Young Charles Darwin
Charles Robert Darwin was born 12 February 1809 in Shrewsbury, England. He died 19 April 1882, aged 73, and was buried in Westminster Abbey.

Between his birth in a small room on the second floor of his parents’ mansion, known as The Mount, and his interment beneath a pale gravestone in London, Darwin managed to do no less than change the way we Humans would think of ourselves.

His mother, Susannah, died when he was only eight and at nine he was sent to board at Shrewsbury School – even though it was only 15 minutes walk from his house. The school was run by the authoritarian Dr Samual Butler and, in Darwin’s own words, “Nothing could have been worse for the development of my mind than Dr. Butler’s school…”

At sixteen, Darwin was sent to Edinburgh, with his brother Erasmus, to study medicine. But medicine (or at least, operations) and Darwin did not mix well – and after a couple of years he left to go to Cambridge University to study for the clergy. This, despite being exposed to new and radical ideas such as evolution while in Edinburgh and a member of a natural sciences love-fest known as the Plinians.

Indeed, there was a strong association with the natural sciences apparent in much of Darwin’s family, but it would be his invitation to join HMS Beagle as naturalist on its circumnavigation of the world that would finally seal his fate: Darwin the man of Science, rather than the man of God.

After returning to England, Darwin threw himself first into marriage – to his first cousin Emma Wedgwood – and then into describing and writing up his vast collections of animals and plants amassed during his voyage.

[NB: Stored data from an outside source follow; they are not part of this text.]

(* ===== verification/Queue.v ===== *)
(** The doubly linked lists of src/core/ngx_queue.h and src/core/ngx_queue.c. *)
From S2P Require Import Prelude Memory.

(** ** The operations *)

Definition ngx_queue_init (q : Z) : M unit :=
  q⟶prev ::= q;; q⟶next ::= q.

Definition ngx_queue_empty (h : Z) : M bool :=
  p ← h⟶prev; mret (h =? p).

Definition ngx_queue_insert_head (h x : Z) : M unit :=
  n ← h⟶next;
  x⟶next ::= n;;
  n ← x⟶next;
  n⟶prev ::= x;;
  x⟶prev ::= h;;
  h⟶next ::= x.

Definition ngx_queue_insert_after := ngx_queue_insert_head.

Definition ngx_queue_insert_tail (h x : Z) : M unit :=
  p ← h⟶prev;
  x⟶prev ::= p;;
  p ← x⟶prev;
  p⟶next ::= x;;
  x⟶next ::= h;;
  h⟶prev ::= x.

Definition ngx_queue_head (h : Z) : M Z := h⟶next.
Definition ngx_queue_last (h : Z) : M Z := h⟶prev.
Definition ngx_queue_sentinel (h : Z) : Z := h.
Definition ngx_queue_next (q : Z) : M Z := q⟶next.
Definition ngx_queue_prev (q : Z) : M Z := q⟶prev.

(** Not the NGX_DEBUG version, which also clears the links of [x]. *)
Definition ngx_queue_remove (x : Z) : M unit :=
  n ← x⟶next; p ← x⟶prev;
  n⟶prev ::= p;;
  p ← x⟶prev; n ← x⟶next;
  p⟶next ::= n.

Definition ngx_queue_split (h q n : Z) : M unit :=
  p ← h⟶prev;
  n⟶prev ::= p;;
  p ← n⟶prev;
  p⟶next ::= n;;
  n⟶next ::= q;;
  p ← q⟶prev;
  h⟶prev ::= p;;
  p ← h⟶prev;
  p⟶next ::= h;;
  q⟶prev ::= n.

Definition ngx_queue_add (h n : Z) : M unit :=
  p ← h⟶prev; f ← n⟶next;
  p⟶next ::= f;;
  f ← n⟶next; p ← h⟶prev;
  f⟶prev ::= p;;
  p ← n⟶prev;
  h⟶prev ::= p;;
  p ← h⟶prev;
  p⟶next ::= h.

(** The loop [for ( ;; )] of [ngx_queue_middle]. *)
Fixpoint middle_loop (fuel : nat) (queue middle next : Z) : M Z :=
  match fuel with
  | O => stuck
  | S fuel =>
      middle ← ngx_queue_next middle;
      next ← ngx_queue_next next;
      last ← ngx_queue_last queue;
      if next =? last then mret middle
      else
        next ← ngx_queue_next next;
        last ← ngx_queue_last queue;
        if next =? last then mret middle
        else middle_loop fuel queue middle next
  end.

Definition ngx_queue_middle (fuel : nat) (queue : Z) : M Z :=
  middle ← ngx_queue_head queue;
  last ← ngx_queue_last queue;
  if middle =? last then mret middle
  else
    next ← ngx_queue_head queue;
    middle_loop fuel queue middle next.

Section Sort.
Context (cmp : Z -> Z -> Z).

(** The [do .. while] loop: the place of [q], from [prev] backwards. *)
Fixpoint sort_place (fuel : nat) (queue prev q : Z) : M Z :=
  match fuel with
  | O => stuck
  | S fuel =>
      if cmp prev q <=? 0 then mret prev
      else
        prev ← ngx_queue_prev prev;
        if negb (prev =? ngx_queue_sentinel queue) then sort_place fuel queue prev q
        else mret prev
  end.

(** The [for] loop: [fuel] bounds both loops. *)
Fixpoint sort_loop (fuel : nat) (queue q : Z) : M unit :=
  match fuel with
  | O => stuck
  | S fuel' =>
      if negb (q =? ngx_queue_sentinel queue) then
        prev ← ngx_queue_prev q;
        next ← ngx_queue_next q;
        ngx_queue_remove q;;
        prev ← sort_place fuel queue prev q;
        ngx_queue_insert_after prev q;;
        sort_loop fuel' queue next
      else mret tt
  end.

Definition ngx_queue_sort (fuel : nat) (queue : Z) : M unit :=
  q ← ngx_queue_head queue;
  last ← ngx_queue_last queue;
  if q =? last then mret tt
  else
    q ← ngx_queue_next q;
    sort_loop fuel queue q.
End Sort.

(** ** Rings *)

(** [a->next == b] and [b->prev == a]. *)
Definition edge (a b : Z) : hProp := a⟶next ↦ b ∗ b⟶prev ↦ a.

Fixpoint chain (l : list Z) : hProp :=
  match l with
  | a :: (b :: _) as l => edge a b ∗ chain l
  | _ => emp
  end.

(** The queue with the container [h] and the elements [xs], in order. *)
Definition queue (h : Z) (xs : list Z) : hProp := chain (h :: xs ++ [h]).

(** An element that is in no queue: its links have any values. *)
Definition unlinked (x : Z) : hProp := ∃ p n, x⟶prev ↦ p ∗ x⟶next ↦ n.

Lemma chain_cons a b l : chain (a :: b :: l) = (edge a b ∗ chain (b :: l))%I.
Proof. done. Qed.

Lemma chain_cut l1 p l2 : chain (l1 ++ p :: l2) ⊣⊢ chain (l1 ++ [p]) ∗ chain (p :: l2).
Proof.
  induction l1 as [|a [|b l1] IH]; cbn [app].
  - by rewrite left_id.
  - rewrite !chain_cons. by rewrite right_id.
  - cbn [app] in IH. by rewrite !chain_cons IH assoc.
Qed.

Lemma chain_edge l1 p n l2 :
  chain ((l1 ++ [p]) ++ n :: l2) ⊣⊢ chain (l1 ++ [p]) ∗ edge p n ∗ chain (n :: l2).
Proof. rewrite -app_assoc /= chain_cut chain_cons. done. Qed.

Lemma chain_last q ys l e n :
  q :: ys = l ++ [e] -> chain (q :: ys ++ [n]) ⊣⊢ chain (l ++ [e]) ∗ edge e n.
Proof.
  intros H. replace (q :: ys ++ [n]) with ((l ++ [e]) ++ [n]) by (by rewrite -H).
  rewrite chain_edge. cbn [chain]. by rewrite right_id.
Qed.

(** The element before and the element after any place of a ring. *)
Lemma ring_before (h : Z) xs : exists l p, h :: xs = l ++ [p].
Proof. destruct (exists_last (l := h :: xs)) as (l & p & ->); [done|]. by exists l, p. Qed.
Lemma ring_after (ys : list Z) (h : Z) : exists n l, ys ++ [h] = n :: l.
Proof. destruct ys as [|n ys]; [by exists h, []|]. by exists n, (ys ++ [h]). Qed.

Lemma queue_gap h xs ys l p n l' :
  h :: xs = l ++ [p] -> ys ++ [h] = n :: l' ->
  queue h (xs ++ ys) ⊣⊢ chain (l ++ [p]) ∗ edge p n ∗ chain (n :: l').
Proof.
  intros H1 H2. unfold queue.
  replace (h :: (xs ++ ys) ++ [h]) with ((l ++ [p]) ++ n :: l'); [apply chain_edge|].
  by rewrite -H1 -H2 /= app_assoc.
Qed.

Lemma queue_elem h xs x ys l p n l' :
  h :: xs = l ++ [p] -> ys ++ [h] = n :: l' ->
  queue h (xs ++ x :: ys) ⊣⊢
  chain (l ++ [p]) ∗ (edge p x ∗ edge x n) ∗ chain (n :: l').
Proof.
  intros H1 H2. rewrite (queue_gap h xs (x :: ys) l p x (n :: l')); [|done|by rewrite /= H2].
  by rewrite chain_cons !assoc.
Qed.

(** ** The operations on two edges *)

Lemma remove_edges p x n (Φ : unit -> hProp) :
  edge p x -∗ edge x n -∗ (edge p n -∗ unlinked x -∗ Φ tt) -∗ wp (ngx_queue_remove x) Φ.
Proof.
  iIntros "[Hp Hx] [Hx' Hn] HΦ". unfold ngx_queue_remove. wp_go.
  iApply ("HΦ" with "[$Hp $Hn]"). iExists p, n. iFrame.
Qed.

Lemma insert_after_edges p x n (Φ : unit -> hProp) :
  edge p n -∗ unlinked x -∗ (edge p x -∗ edge x n -∗ Φ tt) -∗ wp (ngx_queue_insert_after p x) Φ.
Proof.
  iIntros "[Hp Hn] (%p0 & %n0 & Hx & Hx') HΦ".
  unfold ngx_queue_insert_after, ngx_queue_insert_head. wp_go.
  iApply ("HΦ" with "[$Hp $Hx] [$Hx' $Hn]").
Qed.

Lemma insert_tail_edges p x h (Φ : unit -> hProp) :
  edge p h -∗ unlinked x -∗ (edge p x -∗ edge x h -∗ Φ tt) -∗ wp (ngx_queue_insert_tail h x) Φ.
Proof.
  iIntros "[Hp Hn] (%p0 & %n0 & Hx & Hx') HΦ". unfold ngx_queue_insert_tail. wp_go.
  iApply ("HΦ" with "[$Hp $Hx] [$Hx' $Hn]").
Qed.

(** ** The operations on queues *)

Lemma ngx_queue_remove_spec h xs x ys :
  queue h (xs ++ x :: ys) ⊢ wp (ngx_queue_remove x) (fun _ => queue h (xs ++ ys) ∗ unlinked x)%I.
Proof.
  destruct (ring_before h xs) as (l & p & H1), (ring_after ys h) as (n & l' & H2).
  rewrite (queue_elem _ _ _ _ _ _ _ _ H1 H2). iIntros "(Hl & [He1 He2] & Hr)".
  iApply (remove_edges with "He1 He2"). iIntros "He Hx". iFrame "Hx".
  rewrite (queue_gap _ _ _ _ _ _ _ H1 H2). iFrame.
Qed.

(** Insertion after the element [p] of a queue, or after its container. *)
Lemma ngx_queue_insert_after_spec h xs x ys l p :
  h :: xs = l ++ [p] ->
  queue h (xs ++ ys) ∗ unlinked x ⊢
  wp (ngx_queue_insert_after p x) (fun _ => queue h (xs ++ x :: ys)).
Proof.
  intros H1. destruct (ring_after ys h) as (n & l' & H2).
  rewrite (queue_gap _ _ _ _ _ _ _ H1 H2). iIntros "[(Hl & He & Hr) Hx]".
  iApply (insert_after_edges with "He Hx"). iIntros "He1 He2".
  rewrite (queue_elem _ _ _ _ _ _ _ _ H1 H2). iFrame.
Qed.

Lemma ngx_queue_insert_tail_spec h xs x :
  queue h xs ∗ unlinked x ⊢ wp (ngx_queue_insert_tail h x) (fun _ => queue h (xs ++ [x])).
Proof.
  destruct (ring_before h xs) as (l & p & H1).
  pose proof (queue_gap h xs [] l p h [] H1 eq_refl) as Hq. rewrite app_nil_r in Hq.
  rewrite Hq. iIntros "[(Hl & He & Hr) Hx]".
  iApply (insert_tail_edges with "He Hx"). iIntros "He1 He2".
  rewrite (queue_elem h xs x [] l p h [] H1 eq_refl). iFrame.
Qed.

Lemma ngx_queue_split_spec h xs q ys n :
  queue h (xs ++ q :: ys) ∗ unlinked n ⊢
  wp (ngx_queue_split h q n) (fun _ => queue h xs ∗ queue n (q :: ys))%I.
Proof.
  destruct (ring_before h xs) as (l & p & H1), (ring_before q ys) as (l' & e & H2).
  rewrite (queue_gap h xs (q :: ys) l p q (ys ++ [h]) H1 eq_refl).
  replace (q :: ys ++ [h]) with ((l' ++ [e]) ++ [h]) by (by rewrite -H2).
  rewrite chain_edge. iIntros "[(Hl & [Hp Hq] & Hr & [He Hh] & _) (%p0 & %n0 & Hn & Hn')]".
  unfold ngx_queue_split. wp_go. iSplitL "Hl Hp Hh".
  - pose proof (queue_gap h xs [] l p h [] H1 eq_refl) as Hx. rewrite app_nil_r in Hx.
    rewrite Hx. iFrame.
  - unfold queue. cbn [app]. rewrite chain_cons.
    rewrite (chain_last _ _ _ _ _ H2). iFrame.
Qed.

Lemma ngx_queue_add_spec h xs n ys :
  queue h xs ∗ queue n ys ⊢
  wp (ngx_queue_add h n) (fun _ => queue h (xs ++ ys) ∗ unlinked n)%I.
Proof.
  destruct (ring_before h xs) as (l & p & H1).
  pose proof (queue_gap h xs [] l p h [] H1 eq_refl) as Hx. rewrite app_nil_r in Hx.
  rewrite {1}Hx. iIntros "[(Hl & [Hp Hh] & _) Hn]". unfold ngx_queue_add.
  destruct ys as [|f ys].
  - iDestruct "Hn" as "[[Hn Hn'] _]". wp_go.
    rewrite app_nil_r Hx. iFrame.
  - destruct (ring_before f ys) as (l' & e & H2).
    unfold queue at 1. cbn [app]. rewrite chain_cons (chain_last _ _ _ _ _ H2).
    iDestruct "Hn" as "([Hn Hf] & Hr & [He Hn'])". wp_go.
    rewrite (queue_gap h xs (f :: ys) l p f (ys ++ [h]) H1 eq_refl).
    rewrite (chain_last _ _ _ _ _ H2). iFrame.
Qed.

(** ** Walking a queue *)

Section Walk.
Context (h : Z).
Implicit Types Φ : Z -> hProp.

Lemma queue_next_spec xs x ys Φ :
  queue h (xs ++ x :: ys) -∗ (queue h (xs ++ x :: ys) -∗ Φ (List.hd h ys)) -∗
  wp (ngx_queue_next x) Φ.
Proof.
  destruct (ring_before h xs) as (l & p & H1), (ring_after ys h) as (n & l' & H2).
  rewrite (queue_elem _ _ _ _ _ _ _ _ H1 H2). iIntros "(Hl & [He1 [Hn Hp]] & Hr) HΦ".
  replace (List.hd h ys) with n by (by destruct ys; injection H2).
  unfold ngx_queue_next. wp_go. iApply "HΦ". iFrame.
Qed.

Lemma queue_prev_spec xs x ys Φ :
  queue h (xs ++ x :: ys) -∗ (queue h (xs ++ x :: ys) -∗ Φ (List.last xs h)) -∗
  wp (ngx_queue_prev x) Φ.
Proof.
  destruct (ring_before h xs) as (l & p & H1), (ring_after ys h) as (n & l' & H2).
  rewrite (queue_elem _ _ _ _ _ _ _ _ H1 H2). iIntros "(Hl & [[Hp Hx] He2] & Hr) HΦ".
  replace (List.last xs h) with p.
  - unfold ngx_queue_prev. wp_go. iApply "HΦ". iFrame.
  - pose proof (List.last_last l p h) as Hp. rewrite -H1 in Hp.
    by destruct xs.
Qed.

Lemma queue_head_spec xs Φ :
  queue h xs -∗ (queue h xs -∗ Φ (List.hd h xs)) -∗ wp (ngx_queue_head h) Φ.
Proof.
  destruct (ring_after xs h) as (n & l' & H2).
  rewrite (queue_gap h [] xs [] h n l' eq_refl H2). iIntros "(Hl & [Hh Hn] & Hr) HΦ".
  replace (List.hd h xs) with n by (by destruct xs; injection H2).
  unfold ngx_queue_head. wp_go. iApply "HΦ". iFrame.
Qed.

Lemma queue_last_spec xs Φ :
  queue h xs -∗ (queue h xs -∗ Φ (List.last xs h)) -∗ wp (ngx_queue_last h) Φ.
Proof.
  destruct (ring_before h xs) as (l & p & H1).
  pose proof (queue_gap h xs [] l p h [] H1 eq_refl) as Hx. rewrite app_nil_r in Hx.
  rewrite Hx. iIntros "(Hl & [Hp Hh] & Hr) HΦ".
  replace (List.last xs h) with p.
  - unfold ngx_queue_last. wp_go. iApply "HΦ". iFrame.
  - pose proof (List.last_last l p h) as Hp. rewrite -H1 in Hp.
    by destruct xs.
Qed.
End Walk.

(** The elements of a chain, but the last, own their [next] cells. *)
Lemma chain_next l x : chain (l ++ [x]) -∗ [∗ list] a ∈ l, ∃ n, a⟶next ↦ n.
Proof.
  induction l as [|a l IH]; [by iIntros|]. destruct (ring_after l x) as (n & l' & H).
  cbn [app]. rewrite H chain_cons -H. iIntros "[[Ha _] Hl]".
  iSplitL "Ha"; [by iExists n|]. by iApply IH.
Qed.

Lemma queue_nodup h xs : queue h xs -∗ ⌜NoDup (h :: xs)⌝.
Proof.
  iIntros "H". iApply (cells_nodup next). iApply (chain_next (h :: xs) h). iExact "H".
Qed.

(** ** The middle *)

Lemma queue_next_at h xs i x Φ :
  xs !! i = Some x ->
  queue h xs -∗ (queue h xs -∗ Φ (default h (xs !! S i))) -∗ wp (ngx_queue_next x) Φ.
Proof.
  intros Hi. rewrite -{1 2}(take_drop_middle xs i x Hi). iIntros "H HΦ".
  iApply (queue_next_spec with "H").
  replace (List.hd h (drop (S i) xs)) with (default h (xs !! S i)); [done|].
  rewrite -(Nat.add_0_r (S i)) -lookup_drop. rewrite Nat.add_0_r. by destruct (drop (S i) xs).
Qed.

Lemma last_lookup (xs : list Z) h :
  xs <> [] -> xs !! (length xs - 1)%nat = Some (List.last xs h).
Proof.
  intros Hne. destruct (exists_last Hne) as (l & p & ->).
  rewrite List.last_last length_app /= Nat.add_sub. by apply list_lookup_middle.
Qed.

Section Middle.
Context (h : Z) (xs : list Z) (Hd : NoDup (h :: xs)).

Lemma is_last i x : xs !! i = Some x -> (x =? List.last xs h) = bool_decide (i = length xs - 1)%nat.
Proof.
  intros Hi. apply NoDup_cons in Hd as [_ Hd'].
  assert (Hl : xs !! (length xs - 1)%nat = Some (List.last xs h)).
  { apply last_lookup. by destruct xs. }
  destruct (Z.eqb_spec x (List.last xs h)) as [->|Hne]; symmetry.
  - apply bool_decide_eq_true. by eapply NoDup_lookup.
  - apply bool_decide_eq_false. intros ->. congruence.
Qed.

He did most of this after setting up house in the village of Downe in Kent, about 16 miles from London.

darwin collier portrait
At Down House (as Darwin’s home was known, without the “e” that the village had subsequently adopted), Darwin lived with Emma, their children (they had 10), servants and a dog called Polly. Being independently wealthy was a crucial factor in Darwin having the time to ponder the world and write up his ideas. Not only was Darwin’s father, Robert, wealthy (being both a successful doctor and an even more successful financier), Emma had received a significant inheritance from her father, Josiah Wedgwood, son of the founder of the Wedgwood crockery dynasty. Darwin used to talk regular walks, often with Polly, around a track that he called the Sandwalk – and it was then that he did much of thinking.

By 1844 he had essentially distilled the basis of his theory of Evolution by Natural Selection, and even written a substantial text outlining it. However, he held off publishing, knowing full-well the reaction it would provoke. But in 1858, he received a manuscript from fellow naturalist, Alfred Russell Wallace, articulating exactly same theory – which he had derived independently.

Darwin was devastated, but his friends Joseph Hooker and Charles Lyell (to whom he had previously confided his ideas) convinced Darwin to put forward a joint paper with Wallace to the next meeting of the Linnaean Society, thereby releasing to the world the concept of Natural Selection. Darwin would follow this up the next year, 1859, with the publication of On the Origin of Species: the book that would make him a household name and which would remain in print ever since.